Dlatego nie rozumie, dlaczego wydano na niego wyrok śmierci. - Zdaję sobie sprawę z tego, że choroba syna jest nieuleczalna, ale to, co zrobili lekarze to eutanazja w białych rękawiczkach. Bez lekarstwa syn za kilka miesięcy może umrzeć - mówi wstrząśnięta pani Lucyna. Sprawa jest kontrowersyjna. Lekarstwo dla Macieja kosztuje 48 tysięcy złotych tygodniowo. Co rocznie daje prawie 2,5 miliona złotych. I jak nieoficjalnie dowiedział się "Głos Wielkopolski", to właśnie pieniądze były powodem, że majowa dawka była dla Macieja ostatnią.

Decyzję o przerwaniu leczenia Macieja podjął Zespół Koordynujący do spraw Chorób Ultrarzadkich, funkcjonujący przy Narodowym Funduszu Zdrowia. Bo jak twierdzi, nie ma zdecydowanej poprawy stanu zdrowia 19-latka. W skład zespołu wchodzi 10 osób, to m.in. pediatrzy, genetycy, profesorowie i konsultanci krajowi. W nieoficjalnych rozmowach przyznają, że "utrzymywanie przy życiu Macieja jest nieopłacalne".

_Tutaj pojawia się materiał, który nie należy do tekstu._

(** The loop up to and including its first failed read. *)
Lemma handleMessages_until_error conn sessionID msgs rest st :
  exists st' evs,
    handleMessages (received msgs ++ ReadErr :: rest) conn sessionID st
      = Some (Returned, st') /\
    trace st' = trace st ++ evs /\
    calls evs = relays msgs (index (sessions st) sessionID) ++ [CallClose conn] /\
    sessions <$> removeConnection sessionID conn st = Some (sessions st').
Proof.
  destruct (handleMessages_received sessionID msgs st)
    as (st1 & evs & Hrun & Hsess & Htr & Hcalls).
  rewrite Hrun. simpl.
  unfold handleMessages_deferred.
  destruct (removeConnection_total sessionID conn st) as [str Hstr].
  set (stc := Close conn (log_Println LogReadError st1)).
  rewrite (removeConnection_on_sessions sessionID conn st str stc)
    by (done || by rewrite <- Hsess).
  eexists _, (evs ++ [EvLog LogReadError; EvClose conn]).
  split; [done|]. simpl. split; [|split].
  - rewrite Htr. by rewrite <- !app_assoc.
  - by rewrite calls_app, Hcalls.
  - by rewrite Hstr.
Qed.


(** X2: as long as its reads succeed the receive loop stays in the loop:
    it relays each message to the members in the order read, closes no
    connection and leaves the registry as it found it. *)
Theorem handleMessages_blocked conn sessionID msgs st :
  exists st' evs,
    handleMessages (received msgs) conn sessionID st = Some (Blocked, st') /\
    sessions st' = sessions st /\
    trace st' = trace st ++ evs /\
    calls evs = relays msgs (index (sessions st) sessionID) /\
    forall c, CallClose c ∉ calls evs.
Proof.
  destruct (handleMessages_received sessionID msgs st)
    as (st' & evs & Hrun & Hsess & Htr & Hcalls).
  exists st', evs. specialize (Hrun conn []). rewrite app_nil_r in Hrun.
  split; [by rewrite Hrun|]. split; [done|]. split; [done|]. split; [done|].
  intros c. rewrite Hcalls. unfold relays, relay.
  rewrite list_elem_of_In, List.in_flat_map.
  intros (m & _ & (c' & Heq & _)%list_elem_of_In%list_elem_of_fmap).
  discriminate.
Qed.
(** * aiorest-framework: fields, validators, serializers and pagination

    A shallow embedding of [aiorest_framework/validators.py], [fields.py],
    [serializers.py] and [pagination.py], and the properties of the
    specification that are stated about them.

    Conventions of the embedding.
    - Python values are the inductive [value]: [None], booleans, integers,
      text, lists, dicts (insertion-ordered association lists), dates and
      date-times (carried by their ISO rendering) and plain objects with
      instance attributes.  Binary floating point values are outside the
      modelled universe; the one floating point computation of the code,
      [hits / float(per_page)] in [num_pages], is carried out on integers
      with the rounding of binary64.
    - A Python [str] is represented by its UTF-8 encoding, so [len] counts
      code points and the byte-wise order is the code point order.
    - A raised exception is the [Raise] case of [result]; code that mutates
      [self] is written in a state monad over the object store whose state
      survives a raise, as attribute writes do in Python.
    - [await f(x)] runs [f x]; a call of an [async def] that is not awaited
      only builds a coroutine object.
    - What belongs to the language runtime and not to the repository
      ([int] on text, [is], [str.format], ...) is the class [Builtins]. *)

From Stdlib Require Import ZArith List String Ascii Bool Lia DecimalString.
From stdpp Require Import base list.
Import ListNotations.
Local Open Scope string_scope.
Local Open Scope Z_scope.

(** ** Values *)

#[local] Set Warnings "-register-all".

Inductive value : Type :=
| VNone
| VBool (b : bool)
| VInt (z : Z)
| VStr (s : string)
| VList (l : list value)
| VDict (d : list (value * value))
| VDate (iso : string)
| VDateTime (iso : string)
| VObj (id : nat) (attrs : list (string * value)).

(** Modelled from the spec: [exceptions.py], which defines
    [ValidationError] and [NotFound], is not among the sources.  After the
    specification a [ValidationError] carries the structured detail it was
    raised with, read back as [exc.detail], and [NotFound] carries its
    message.  The other cases are Python's own exceptions and the
    [InvalidPage] classes of pagination.py with their messages. *)
Inductive exn : Type :=
| ValidationError (detail : value)
| TypeError
| ValueError
| KeyError
| AttributeError
| AssertionError
| ZeroDivisionError
| OverflowError
| IndexError
| PageNotAnInteger (msg : string)
| EmptyPage (msg : string)
| NotFound (msg : string).

Inductive result (A : Type) : Type :=
| Ok (a : A)
| Raise (e : exn).

Arguments Ok {A} a.
Arguments Raise {A} e.

Definition rbind {A B} (r : result A) (k : A -> result B) : result B :=
  match r with
  | Ok a => k a
  | Raise e => Raise e
  end.

(** [bool(v)]: the truth value Python tests in [if v], [not v], [a and b]. *)
Definition truthy (v : value) : bool :=
  match v with
  | VNone => false
  | VBool b => b
  | VInt z => negb (z =? 0)
  | VStr s => negb (String.eqb s "")
  | VList l => match l with [] => false | _ => true end
  | VDict d => match d with [] => false | _ => true end
  | VDate _ | VDateTime _ | VObj _ _ => true
  end.

Definition falsy (v : value) : bool := negb (truthy v).

(** [a and b] and [a or b] return one of their operands. *)
Definition py_and (a b : value) : value := if truthy a then b else a.
Definition py_or (a b : value) : value := if truthy a then a else b.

Proszę sobie wyobrazić, ilu dzieciom można pomóc za te pieniądze - mówi anonimowo jeden z lekarzy z zespołu.
Inny podkreśla, że kwota wydana na roczne leczenie, które przynosi mizerne efekty, to tyle ile roczne utrzymanie oddziału szpitalnego. Dodaje, że w sumie na leczenie wszystkich chorych na mukopolisacharydozę typu drugiego przez ostatnie 5 lat przeznaczono około 250 milionów złotych.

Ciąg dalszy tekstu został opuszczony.